Pour être cohérent, il faudrait que les objets soient remplacés moins vite que le temps nécessaire à la pousse de l’arbre dont ils sont issus. Sinon les ressources finiront par s’épuiser. Soit, dans le cas de Bekväm (chacune des sept versions du tabouret-escabeau qui forment la sculpture est réalisée dans une essence différente, NDLR), soixante ans pour la version en noyer et cent cinquante ans pour celle en chêne !
Le « geo-design » selon Formafantasma
« Cambio » peut aussi se traduire par cambium, un tissu de cellules situé entre le bois et l’écorce d’un arbre et lui permet de se développer. Qu’est-ce que cette image représente pour vous ?
La couche de cambium aide l’arbre à analyser son environnement. Elle a une fonction essentielle pour faire face aux changements comme le réchauffement climatique. La déforestation détruit cet outil de communication et souligne notre comportement abusif envers la nature. Cette relation est fondée sur des siècles de domination de la pensée occidentale, où l’homme tente de dompter un élément incontrôlable pour assouvir ses désirs. Comme si la nature et l’homme étaient deux entités différentes, vivant dans deux milieux séparés. Il devient urgent de revoir notre vision anthropocentrique du monde.
D’après vous, le « localisme » devrait-il être une priorité ?
C’est une question économique autant que politique et philosophique. Est-on prêt à couper du bois tropical précieux pour favoriser une consommation locale, ou faut-il utiliser une espèce moins rare et plus facile à entretenir mais qui pousse plus loin ? Notre discipline, le design, produit beaucoup de déchets. « Cambio » interroge les créatifs : sont-ils prêts à changer leur manière de travailler et à se poser des questions difficiles qui n’induisent pas de réponses toutes faites ?
Vous avez collaboré avec de grands groupes de luxe comme Fendi, Max Mara, Hermès, Lexus ou encore Flos. Peut-on concilier des convictions écologiques avec une activité commerciale au sein d’industries relativement polluantes ?
C’est le dilemme du designer. Nos projets peuvent parfois paraître incompatibles avec nos valeurs, mais nous ne sommes pas des chercheurs universitaires. Formafantasma est un studio de design, notre travail consiste à répondre aux demandes de clients. Pour pouvoir changer les choses de manière durable, c’est le milieu entier qui doit accepter d’évoluer, sans pour autant perdre sa capacité à créer et à s’émerveiller.
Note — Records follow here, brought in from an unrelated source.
(** [Get] reports exactly the members of the list as listed. *)
Lemma wp_Authority_Get a l (Q : bool * Address * Z * bool → Authority → Prop) R A :
  auth_list A l →
  Q (bool_decide (a ∈ l), Endorsor (entryOf A a), Identity (entryOf A a), Active (entryOf A a)) A →
  wp (Authority_Get a) Q R A.
Proof.
  intros HA HQ. unfold Authority_Get. wp_step. apply wp_getEntry.
  pose proof (linked_cases A l a HA) as Hlk. case_decide as Hd; rewrite Hlk.
  - wp_step. destruct Hd. by rewrite bool_decide_eq_true_2 in HQ.
  - do 2 wp_step. rewrite (al_head _ _ HA). wp_step.
    assert (bool_decide (list.head l = Some a) = bool_decide (a ∈ l)) as ->; [|done].
    apply bool_decide_ext. split.
    + destruct l; simpl; [done|]. intros [= ->]. set_solver.
    + intros Hin. destruct l as [|b [|c l]]; [set_solver|set_solver|].
      exfalso. apply Hd. split; [done|simpl; lia].
Qed.

Lemma empty_entry A l a : auth_list A l → entry_IsEmpty (entryOf A a) = bool_decide (entries A !! a = None).
Proof.
  intros HA. unfold entryOf. destruct (entries A !! a) as [e|] eqn:He; simpl; [|done].
  pose proof (al_endorsed _ _ HA a e He) as H0. unfold entry_IsEmpty, IsZero.
  by rewrite (proj2 (Z.eqb_neq _ _) H0).
Qed.

(** What an operation may change about candidates other than [a]. *)
Definition others_same (a : Address) A A' : Prop :=
  ∀ b, b ≠ a → candidateOf A' b = candidateOf A b.

(** [Add] appends a candidate that has no entry yet, and refuses any other. *)
Lemma wp_Authority_Add a en id l (Q : bool → Authority → Prop) R A :
  auth_list A l → en ≠ 0 →
  (is_Some (entries A !! a) → Q false A) →
  (entries A !! a = None → ∀ A', auth_list A' (l ++ [a]) →
    candidateOf A' a = MkCandidate a en id true → others_same a A A' → Q true A') →
  wp (Authority_Add a en id) Q R A.
Proof.
  intros HA Hen Hf Ht. unfold Authority_Add. wp_step. apply wp_getEntry.
  rewrite (empty_entry A l a HA). case_bool_decide as Hno; simpl.
  2: { wp_step. apply Hf. by apply not_eq_None_Some. }
  assert (a ∉ l) as Hal.
  { intros Hin. destruct (member_lookup A l a HA Hin) as (e & He & _). congruence. }
  specialize (Ht Hno). destruct HA as [Hh Htl Hnd Hs Hen0 Hun]. destruct A as [m h t].
  simpl in *. unfold entryOf. simpl. rewrite Hno. simpl. subst h t.
  do 2 wp_step. unfold setTailPtr. do 3 wp_step. simpl.
  assert (NoDup (l ++ [a])) as Hnd'.
  { apply NoDup_app. split; [done|]. split; [set_solver|apply NoDup_singleton]. }
  destruct (last l) as [q|] eqn:Hq; simpl.
  - apply last_Some in Hq as [l0 ->].
    destruct (seg_lookup _ _ _ _ q Hs) as [qe Hqe]; [set_solver|].
    wp_step. apply wp_getEntry. unfold entryOf. simpl. rewrite Hqe. simpl.
    apply wp_setEntry; [exact (Hen0 q qe Hqe)|]. wp_step. apply wp_setEntry; [done|]. wp_step. simpl.
    assert (q ≠ a) as Hqa by set_solver.
    apply Ht.
    + split; simpl.
      * destruct l0; done.
      * by rewrite last_snoc.
      * done.
      * apply seg_snoc; [|done|by rewrite lastOr_None, last_snoc|done].
        exact (seg_set_next m None l0 None (Some a) q qe Hnd Hqe Hs).
      * intros b e. rewrite !lookup_insert. repeat case_decide; naive_solver.
      * intros b e Hb. rewrite !lookup_insert_ne by set_solver. apply Hun. set_solver.
    + unfold candidateOf, entryOf. simpl. by rewrite lookup_insert_eq.
    + intros b Hb. unfold candidateOf, entryOf. simpl. rewrite lookup_insert_ne by done.
      destruct (decide (b = q)) as [->|Hbq]; [by rewrite lookup_insert_eq, Hqe|].
      by rewrite lookup_insert_ne.
  - apply last_None in Hq as ->. unfold setHeadPtr. do 2 wp_step. apply wp_setEntry; [done|].
    wp_step. simpl. apply Ht.
    + split; simpl; try done.
      * apply (seg_snoc _ None []); [done|set_solver|done|done].
      * intros b e. rewrite lookup_insert. case_decide; naive_solver.
      * intros b e Hb. rewrite lookup_insert_ne by set_solver. apply Hun. set_solver.
    + unfold candidateOf, entryOf. simpl. by rewrite lookup_insert_eq.
    + intros b Hb. unfold candidateOf, entryOf. simpl. by rewrite lookup_insert_ne.
Qed.

(** Writing back the neighbours of a removed candidate. *)
Lemma wp_relink_prev A m h t e l1 n (Q : unit → Authority → Prop) R :
  (∀ b e, m !! b = Some e → Endorsor e ≠ 0) → ePrev e = last l1 → seg m None l1 n →
  A = MkAuthority m h t →
  Q tt (MkAuthority (bypass_prev (eNext e) l1 m) (match l1 with [] => eNext e | _ => h end) t) →
  wp (match ePrev e with
      | None => setHeadPtr (eNext e)
      | Some p => prevEntry ← getEntry p; setEntry p (prevEntry <| eNext := eNext e |>)
      end) Q R A.
Proof.
  intros Hen Hp Hs -> HQ. rewrite Hp. unfold bypass_prev in HQ.
  destruct (last l1) as [p|] eqn:El1.
  - apply last_Some in El1 as [l0 ->].
    destruct (seg_lookup _ _ _ _ p Hs) as [pv Hpv]; [set_solver|]. rewrite Hpv in HQ.
    wp_step. apply wp_getEntry. unfold entryOf. simpl. rewrite Hpv. simpl.
    apply wp_setEntry; [exact (Hen p pv Hpv)|]. by destruct l0.
  - apply last_None in El1 as ->. unfold setHeadPtr. by wp_step.
Qed.

Lemma wp_relink_next A m h t e l2 p (Q : unit → Authority → Prop) R :
  (∀ b e, m !! b = Some e → Endorsor e ≠ 0) → eNext e = list.head l2 → seg m p l2 None →
  A = MkAuthority m h t →
  Q tt (MkAuthority (bypass_next (ePrev e) l2 m) h (match l2 with [] => ePrev e | _ => t end)) →
  wp (match eNext e with
      | None => setTailPtr (ePrev e)
      | Some n => nextEntry ← getEntry n; setEntry n (nextEntry <| ePrev := ePrev e |>)
      end) Q R A.
Proof.
  intros Hen Hn Hs -> HQ. rewrite Hn. unfold bypass_next in HQ.
  destruct l2 as [|q l2]; simpl in *; [unfold setTailPtr; by wp_step|].
  destruct Hs as [(qv & Hqv & _) _]. rewrite Hqv in HQ.
  wp_step. apply wp_getEntry. unfold entryOf. simpl. rewrite Hqv. simpl.
  apply wp_setEntry; [exact (Hen q qv Hqv)|]. done.
Qed.

(** Bypassing keeps everything but the pointers. *)
Lemma bypass_data p n l1 l2 m b :
  (λ e, (Endorsor e, Identity e, Active e)) <$>
    (bypass_next p l2 (bypass_prev n l1 m) !! b) =
  (λ e, (Endorsor e, Identity e, Active e)) <$> (m !! b).
Proof.
  assert (∀ m' : gmap Address entry, (λ e, (Endorsor e, Identity e, Active e)) <$>
    (bypass_next p l2 m' !! b) = (λ e, (Endorsor e, Identity e, Active e)) <$> (m' !! b)) as ->.
  { intros m'. unfold bypass_next. destruct (list.head l2) as [q|]; [|done].
    destruct (m' !! q) eqn:Hq; [|done]. rewrite lookup_insert. case_decide; [|done].
    subst. by rewrite Hq. }
  unfold bypass_prev. destruct (last l1) as [q|]; [|done].
  destruct (m !! q) eqn:Hq; [|done]. rewrite lookup_insert. case_decide; [|done].
  subst. by rewrite Hq.
Qed.

Lemma data_endorsed (m m' : gmap Address entry) :
  (∀ b, (λ e, (Endorsor e, Identity e, Active e)) <$> (m' !! b) =
        (λ e, (Endorsor e, Identity e, Active e)) <$> (m !! b)) →
  (∀ b e, m !! b = Some e → Endorsor e ≠ 0) → ∀ b e, m' !! b = Some e → Endorsor e ≠ 0.
Proof.
  intros Hd Hen b e He. specialize (Hd b). rewrite He in Hd. simpl in Hd.
  destruct (m !! b) as [e'|] eqn:Hm; simplify_eq/=. specialize (Hen b e' Hm). congruence.
Qed.

(** [Revoke] removes a member, except the last remaining one. *)
Lemma wp_Authority_Revoke a l (Q : bool → Authority → Prop) R A :
  auth_list A l →
  (¬ (a ∈ l ∧ length l ≠ 1%nat) → Q false A) →
  (a ∈ l → length l ≠ 1%nat → ∀ A', auth_list A' (filter (.≠ a) l) →
    candidateOf A' a = MkCandidate a (Endorsor (entryOf A a)) (Identity (entryOf A a)) false →
    others_same a A A' → Q true A') →
  wp (Authority_Revoke a) Q R A.
Proof.
  intros HA Hf Ht. unfold Authority_Revoke. wp_step. apply wp_getEntry.
  pose proof (linked_cases A l a HA) as Hlk. case_decide as Hd; rewrite Hlk; simpl;
    [|wp_step; by apply Hf].
  destruct Hd as [Hin Hlen]. destruct (member_lookup A l a HA Hin) as (e & He & -> & He0).
  specialize (Ht Hin Hlen). destruct HA as [Hh Htl Hnd Hs Hen Hun]. destruct A as [m h t]. simpl in *.
  apply list_elem_of_split in Hin as (l1 & l2 & ->). subst h t.
  rewrite filter_ne_mid in Ht by done.
  destruct (seg_split _ _ _ _ _ Hs He) as (Hp & Hn & Hs1 & Hs2).
  destruct (seg_bypass _ _ _ _ _ Hnd Hs He) as [Hs' Hoth].
  change (lprev e) with (ePrev e) in *. change (lnext e) with (eNext e) in *.
  pose proof Hnd as (Hnd1 & Hdisj & [Ha2 Hnd2]%NoDup_cons)%NoDup_app.
  assert (a ∉ l1) as Ha1 by (intros H; apply (Hdisj a H); set_solver).
  assert (seg (bypass_prev (eNext e) l1 m) (Some a) l2 None) as Hs2'.
  { eapply seg_ext; [|exact Hs2]. intros b Hb.
    apply (bypass_prev_spec m l1 (Some a) (eNext e) Hnd1 Hs1). intros H.
    apply (Hdisj b H). set_solver. }
  pose proof (bypass_data (ePrev e) (eNext e) l1 l2 m) as Hdata.
  pose proof (bypass_data (ePrev e) (eNext e) l1 [] m) as Hdata1.
  wp_step. eapply (wp_relink_prev _ m _ _ e l1); [done..|].
  wp_step. eapply (wp_relink_next _ _ _ _ e l2); [by apply (data_endorsed m)|done|exact Hs2'|done|].
  wp_step. apply wp_setEntry; [done|]. wp_step. simpl. apply Ht.
  - split; simpl.
    + rewrite Hn. by destruct l1.
    + rewrite Hp. destruct l2; [by rewrite app_nil_r|]. by rewrite !last_app, last_cons_cons.
    + apply NoDup_app. split; [done|]. split; [|done]. intros b Hb ?. apply (Hdisj b Hb). set_solver.
    + apply seg_frame; [set_solver|done].
    + intros b e'. rewrite lookup_insert. case_decide; [naive_solver|].
      by apply (data_endorsed m).
    + intros b e' Hb. rewrite lookup_insert. case_decide as Hba; [naive_solver|].
      rewrite Hoth by set_solver. apply Hun. set_solver.
  - unfold candidateOf, entryOf. simpl. by rewrite lookup_insert_eq, He.
  - intros b Hb. unfold candidateOf, entryOf, toCandidate. simpl. rewrite lookup_insert_ne by done.
    specialize (Hdata b). destruct (bypass_next _ _ _ !! b), (m !! b); simplify_eq/=; congruence.
Qed.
En matière d’environnement, les designers sont-ils en train de reprendre le flambeau des politiques ?
Notre rôle est de dresser un état des lieux le plus sincère possible pour aider la société à s’adapter à un monde en constante évolution. Je dirais que c’est un rôle de citoyen engagé, plutôt que celui d’une figure politique. Ensuite, à nous de proposer des solutions qui n’engendrent pas (trop) de nouveaux problèmes…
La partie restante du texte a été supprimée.